Question

Two wavelengths $\lambda_1$ and $\lambda_2$ are used in Young's double slit experiment. $\lambda_1 = 450 \, \text{nm}$ and $\lambda_2 = 650 \, \text{nm}$. The minimum order of fringe produced by $\lambda_2$, which overlaps with the fringe produced by $\lambda_1$, is $n$. The value of $n$ is _____.

Answer 1

Condition for Overlapping Fringes:
In Young’s double slit experiment, the condition for overlapping fringes for different wavelengths is given by:
$n_2 \lambda_2 = n_1 \lambda_1$
where $n_1$ and $n_2$ are the fringe orders for wavelengths $\lambda_1$ and $\lambda_2$, respectively.

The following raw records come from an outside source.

Definition sys_unlink (k : kernel) : outcome (sysres * kernel) :=
  addr ← arg 0 k;
  '(r, k) ← copy_from_str addr MAXPATH k;
  match r with
  | Err _ => Done (SErr, k)
  | Ok path =>
      k ← k_begin_op k;
      '(r, name, k) ← k_namei_parent me path (replicate (Z.to_nat DIRSIZ) 0) k;
      match r with
      | None =>
          k ← k_end_op log_chan k;
          Done (SErr, k)
      | Some parent =>
          '(pg, k) ← k_lock parent k;
          if Misc.str_cmp name DOT DIRSIZ && Misc.str_cmp name DOTDOT DIRSIZ then
            k ← k_end_op log_chan (k_unlock parent pg k);
            k ← k_put parent k;
            Done (SErr, k)
          else
            '(found, pg, ic, d) ← dir_lookup pg name (k_ic k) (k_d k);
            let k := with_ifs k ic d in
            match found with
            | None =>
                k ← k_end_op log_chan (k_unlock parent pg k);
                k ← k_put parent k;
                Done (SErr, k)
            | Some inode =>
                '(g, k) ← k_lock inode k;
                if nlink (id_dinode g) <? 1 then Panic "sys_unlink: inods's nlink must be larger than 1."
                else
                  let is_dir := bool_decide (itype (id_dinode g) = Directory) in
                  '(empty, g, d) ← (if is_dir then is_dir_empty g (k_d k) else Done (true, g, k_d k));
                  let k := with_ifs k (k_ic k) d in
                  if is_dir && negb empty then
                    k ← k_end_op log_chan (k_unlock parent pg (k_unlock inode g k));
                    k ← k_put inode k;
                    k ← k_put parent k;
                    Done (SErr, k)
                  else
                    '(pg, k) ← (if is_dir then
                        n ← i16sub (nlink (id_dinode pg)) 1;
                        let pg := with_dinode pg (with_nlink (id_dinode pg) n) in
                        k ← k_update pg k;
                        Done (pg, k)
                      else Done (pg, k));
                    let k := k_unlock parent pg k in
                    n ← i16sub (nlink (id_dinode g)) 1;
                    let g := with_dinode g (with_nlink (id_dinode g) n) in
                    k ← k_update g k;
                    let k := k_unlock inode g k in
                    k ← k_end_op log_chan k;
                    k ← k_put inode k;
                    k ← k_put parent k;
                    Done (SRet 0, k)
            end
      end
  end.

Definition sys_link (k : kernel) : outcome (sysres * kernel) :=
  old_addr ← arg 0 k;
  new_addr ← arg 1 k;
  '(r, k) ← copy_from_str old_addr MAXPATH k;
  match r with
  | Err _ => Done (SErr, k)
  | Ok old_path =>
      '(r, k) ← copy_from_str new_addr MAXPATH k;
      match r with
      | Err _ => Done (SErr, k)
      | Ok new_path =>
          k ← k_begin_op k;
          '(r, k) ← k_namei me old_path k;
          match r with
          | None =>
              k ← k_end_op log_chan k;
              Done (SErr, k)
          | Some inode =>
              '(g, k) ← k_lock inode k;
              if decide (itype (id_dinode g) = Directory) then
                k ← k_end_op log_chan (k_unlock inode g k);
                k ← k_put inode k;
                Done (SErr, k)
              else
                n ← i16add (nlink (id_dinode g)) 1;
                let g1 := with_dinode g (with_nlink (id_dinode g) n) in
                '(r, name, k) ← k_namei_parent me new_path (replicate (Z.to_nat DIRSIZ) 0) k;
                match r with
                | None =>
                    k ← k_end_op log_chan (k_unlock inode g k);
                    k ← k_put inode k;
                    Done (SErr, k)
                | Some parent =>
                    '(pg, k) ← k_lock parent k;
                    '(linked, pg, k) ← (if negb (bool_decide (itype (id_dinode pg) = Directory)) then Done (true, pg, k)
                      else
                        '(r, pg, ic, d) ← dir_link pg name (i_inum inode) (k_ic k) (k_d k);
                        Done (match r with Ok _ => true | Err _ => false end, pg, with_ifs k ic d));
                    if (linked : bool) then
                      let k := k_unlock parent pg k in
                      k ← k_end_op log_chan (k_unlock inode g k);
                      k ← k_put parent k;
                      k ← k_put inode k;
                      Done (SErr, k)
                    else
                      k ← k_update g1 k;
                      let k := k_unlock inode g1 k in
                      k ← k_end_op log_chan k;
                      let k := k_unlock parent pg k in
                      k ← k_put parent k;
                      k ← k_put inode k;
                      Done (SRet 0, k)
                end
          end
      end
  end.

Definition sys_mkdir (k : kernel) : outcome (sysres * kernel) :=
  k ← k_begin_op k;
  addr ← arg 0 k;
  '(r, k) ← copy_from_str addr MAXPATH k;
  match r with
  | Err _ => Done (SErr, k)
  | Ok path =>
      '(r, k) ← k_create me path Directory 0 0 k;
      match r with
      | Ok inode =>
          k ← k_put inode k;
          k ← k_end_op log_chan k;
          Done (SRet 0, k)
      | Err _ => Done (SErr, k)
      end
  end.
End Calls.

(** * Dispatch of system calls

    Models [SysCallID], [Syscall::syscall] and [handle_syscall] of
    [syscall/mod.rs]. *)

Inductive SysCallID :=
| SysFork | SysExit | SysWait | SysPipe | SysRead | SysKill | SysExec | SysFstat | SysChdir | SysDup
| SysGetPid | SysSbrk | SysSleep | SysUptime | SysOpen | SysWrite | SysMknod | SysUnlink | SysLink
| SysMkdir | SysClose | Unknown.

(** [SysCallID::new]. *)
Definition new_syscall_id (id : Z) : SysCallID :=
  match id with
  | 1 => SysFork | 2 => SysExit | 3 => SysWait | 4 => SysPipe | 5 => SysRead | 6 => SysKill
  | 7 => SysExec | 8 => SysFstat | 9 => SysChdir | 10 => SysDup | 11 => SysGetPid | 12 => SysSbrk
  | 13 => SysSleep | 14 => SysUptime | 15 => SysOpen | 16 => SysWrite | 17 => SysMknod
  | 18 => SysUnlink | 19 => SysLink | 20 => SysMkdir | 21 => SysClose | _ => Unknown
  end.

Section Dispatch.
Context {D : Type} {BD : BlockDevice D} {BF : BitField} {BFl : BitFlags} {H : Type} {PS : PageSource H} {PF : PageFree H}.
Context (me : nat) (proc_addr : nat → Z) (kbuf log_chan : Z) (trampoline fork_ret : Z).
Context (devices : list (@DeviceFns mem)) (rchan wchan : Z → Z).
Context (bytes_of : VFile → list Z) (slot : Z).

Abbreviation kernel := (@kernel D H).

Definition syscall (k : kernel) : outcome (sysres * kernel) :=
  p ← my_proc me k;
  match new_syscall_id (Tf.get (kmem k) (p_trapframe (pdata p)) Tf.a7) with
  | SysFork => sys_fork me trampoline fork_ret k
  | SysExit => sys_exit me proc_addr log_chan k
  | SysWait => sys_wait me proc_addr k
  | SysRead => sys_read me kbuf devices wchan k
  | SysWrite => sys_write me kbuf log_chan devices rchan k
  | SysOpen => sys_open me kbuf log_chan k
  | SysExec => sys_exec me kbuf log_chan trampoline k
  | SysMknod => sys_mknod me kbuf log_chan k
  | SysClose => sys_close me k
  | SysDup => sys_dup me k
  | SysUptime => Done (SRet 0, k)
  | SysSbrk => sys_sbrk me k
  | SysFstat => sys_fstat me kbuf k
  | SysChdir => sys_chdir me kbuf log_chan k
  | SysPipe => sys_pipe me kbuf bytes_of slot k
  | SysUnlink => sys_unlink me kbuf log_chan k
  | SysLink => sys_link me kbuf log_chan k
  | SysMkdir => sys_mkdir me kbuf log_chan k
  | _ => Panic "Invalid syscall id"
  end.

(** What [handle_syscall] leaves: a result in [a0], or a process that sleeps
    inside of the call, or one that is gone. *)
Inductive handled := Returned | Sleeping | Exited.

Definition set_a0 (v : Z) (k : kernel) : outcome kernel :=
  p ← my_proc me k;
  Done (with_kmem k (Tf.put (kmem k) (p_trapframe (pdata p)) Tf.a0 v)).

Definition handle_syscall (k : kernel) : outcome (handled * kernel) :=
  '(r, k) ← syscall k;
  match r with
  | SRet res => k ← set_a0 res k; Done (Returned, k)
  | SErr => k ← set_a0 (2 ^ 64 - 1) k; Done (Returned, k)
  | SBlock => Done (Sleeping, k)
  | SGone => Done (Exited, k)
  end.
End Dispatch.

Determine the Ratio of Wavelengths:
Given:
$\lambda_1 = 450 \, \text{nm}, \quad \lambda_2 = 650 \, \text{nm}$
The ratio of the wavelengths is:
$\frac{\lambda_1}{\lambda_2} = \frac{450}{650} = \frac{9}{13}$

Find the Minimum Order of Overlapping Fringes:
For the fringes to overlap, $n_2 \lambda_2 = n_1 \lambda_1$.
Let $n_1 = 13$ and $n_2 = 9$ (the smallest integers that satisfy the ratio):
$n_2 = 9$

Conclusion:
The minimum order of fringe produced by $\lambda_2$ which overlaps with the fringe produced by $\lambda_1$ is $n = 9$.